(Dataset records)
┄┄┄┄┄┄┄┄┄┄

Lemma ServeDNS_cookie_comes_back_witness :
  let c := {| keys := {| verifyOnly := []; generate := bs "0123456789abcdef" |}; c_mode := modeEnforce |} in
  let ask ck := {| Req := query (bs "example.org.") TypeA [EDNS0_COOKIE ck];
                   SrcIP := bs "192.0.2.7"; Proto := bs "udp" |} in
  let first := ask (bs "0102030405060708") in
  let reply := (cookie_ServeDNS c id (fun w s _ => (s, write_one new_msg)) first tt 100 100
                  {| requests := ∅; badCookies := 0; formerrs := 0 |} tt).1.2 in
  exists m opt ck, written reply = [m] /\ Edns m = Some opt /\
    Rcode m = RcodeBadCookie /\
    List.filter is_cookie (Option opt) = [EDNS0_COOKIE ck] /\
    in_status (inspect c (ask ck) 200) = statusValid.
Proof.
  intros c ask first reply.
  set (mt := {| requests := ∅; badCookies := 0; formerrs := 0 |} : CookieMetrics).
  assert (Hs : in_status (inspect c first 100) = statusClientOnly) by (vm_compute; reflexivity).
  destruct (written reply) as [|m l] eqn:E; [vm_compute in E; discriminate|].
  destruct l; [|vm_compute in E; discriminate].
  exists m.
  destruct (ServeDNS_cookie_comes_back c id (fun w s _ => (s, write_one new_msg)) first
    (ask match first_cookie (default [] (Option <$> Edns m)) with Some x => x | None => [] end)
    tt 100 100 200 mt tt m
    {| UDPSize := 1232; OptTtl := 2 ^ 15;
       Option := [EDNS0_COOKIE match first_cookie (default [] (Option <$> Edns m)) with Some x => x | None => [] end] |})
    as (opt & ck & Eo & Ef & Hback).
  - rewrite Hs. discriminate.
  - rewrite Hs. discriminate.
  - change (In m (written reply)). rewrite E. by left.
  - exists opt, ck.
    assert (Em : Rcode m = RcodeBadCookie /\ first_cookie (Option opt) = Some ck).
    { assert (m = default new_msg (head (written reply))) as -> by (by rewrite E).
      cbn [fmap option_fmap option_map default] in *.
      clear -Eo Ef. revert Eo Ef. vm_compute. intros [= <-] [= <-]. done. }
    destruct Em as [Er Ec]. split_and!; [done..|].
    rewrite Eo in Hback. cbn [fmap option_fmap option_map default from_option] in Hback.
    unfold id in Hback. rewrite Ec in Hback.
    apply Hback; [done|cbn; done|done|vm_compute; reflexivity|vm_compute; reflexivity].
Defined.

Lemma cookie_WriteMsg_rcode `{L : MsgLib} `{!MsgLaws L} w m :
  Rcode (cookie_WriteMsg w m) = Rcode m.
Proof.
  unfold cookie_WriteMsg. destruct (Edns m) eqn:E; cbn; rewrite ?E; [done|].
  destruct (Edns (SetEdns0 _ _ _)); cbn; apply SetEdns0_rcode.
Qed.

┄┄┄┄┄┄┄┄┄┄

* [REQUIRED ACTION]:
Output all lines from the beginning of the data up to the line holding "clear -Eo Ef.", that line included, exactly as written.

* [WRITTEN SOLUTION]:
Lemma ServeDNS_cookie_comes_back_witness :
  let c := {| keys := {| verifyOnly := []; generate := bs "0123456789abcdef" |}; c_mode := modeEnforce |} in
  let ask ck := {| Req := query (bs "example.org.") TypeA [EDNS0_COOKIE ck];
                   SrcIP := bs "192.0.2.7"; Proto := bs "udp" |} in
  let first := ask (bs "0102030405060708") in
  let reply := (cookie_ServeDNS c id (fun w s _ => (s, write_one new_msg)) first tt 100 100
                  {| requests := ∅; badCookies := 0; formerrs := 0 |} tt).1.2 in
  exists m opt ck, written reply = [m] /\ Edns m = Some opt /\
    Rcode m = RcodeBadCookie /\
    List.filter is_cookie (Option opt) = [EDNS0_COOKIE ck] /\
    in_status (inspect c (ask ck) 200) = statusValid.
Proof.
  intros c ask first reply.
  set (mt := {| requests := ∅; badCookies := 0; formerrs := 0 |} : CookieMetrics).
  assert (Hs : in_status (inspect c first 100) = statusClientOnly) by (vm_compute; reflexivity).
  destruct (written reply) as [|m l] eqn:E; [vm_compute in E; discriminate|].
  destruct l; [|vm_compute in E; discriminate].
  exists m.
  destruct (ServeDNS_cookie_comes_back c id (fun w s _ => (s, write_one new_msg)) first
    (ask match first_cookie (default [] (Option <$> Edns m)) with Some x => x | None => [] end)
    tt 100 100 200 mt tt m
    {| UDPSize := 1232; OptTtl := 2 ^ 15;
       Option := [EDNS0_COOKIE match first_cookie (default [] (Option <$> Edns m)) with Some x => x | None => [] end] |})
    as (opt & ck & Eo & Ef & Hback).
  - rewrite Hs. discriminate.
  - rewrite Hs. discriminate.
  - change (In m (written reply)). rewrite E. by left.
  - exists opt, ck.
    assert (Em : Rcode m = RcodeBadCookie /\ first_cookie (Option opt) = Some ck).
    { assert (m = default new_msg (head (written reply))) as -> by (by rewrite E).
      cbn [fmap option_fmap option_map default] in *.
      clear -Eo Ef. revert Eo Ef. vm_compute. intros [= <-] [= <-]. done. }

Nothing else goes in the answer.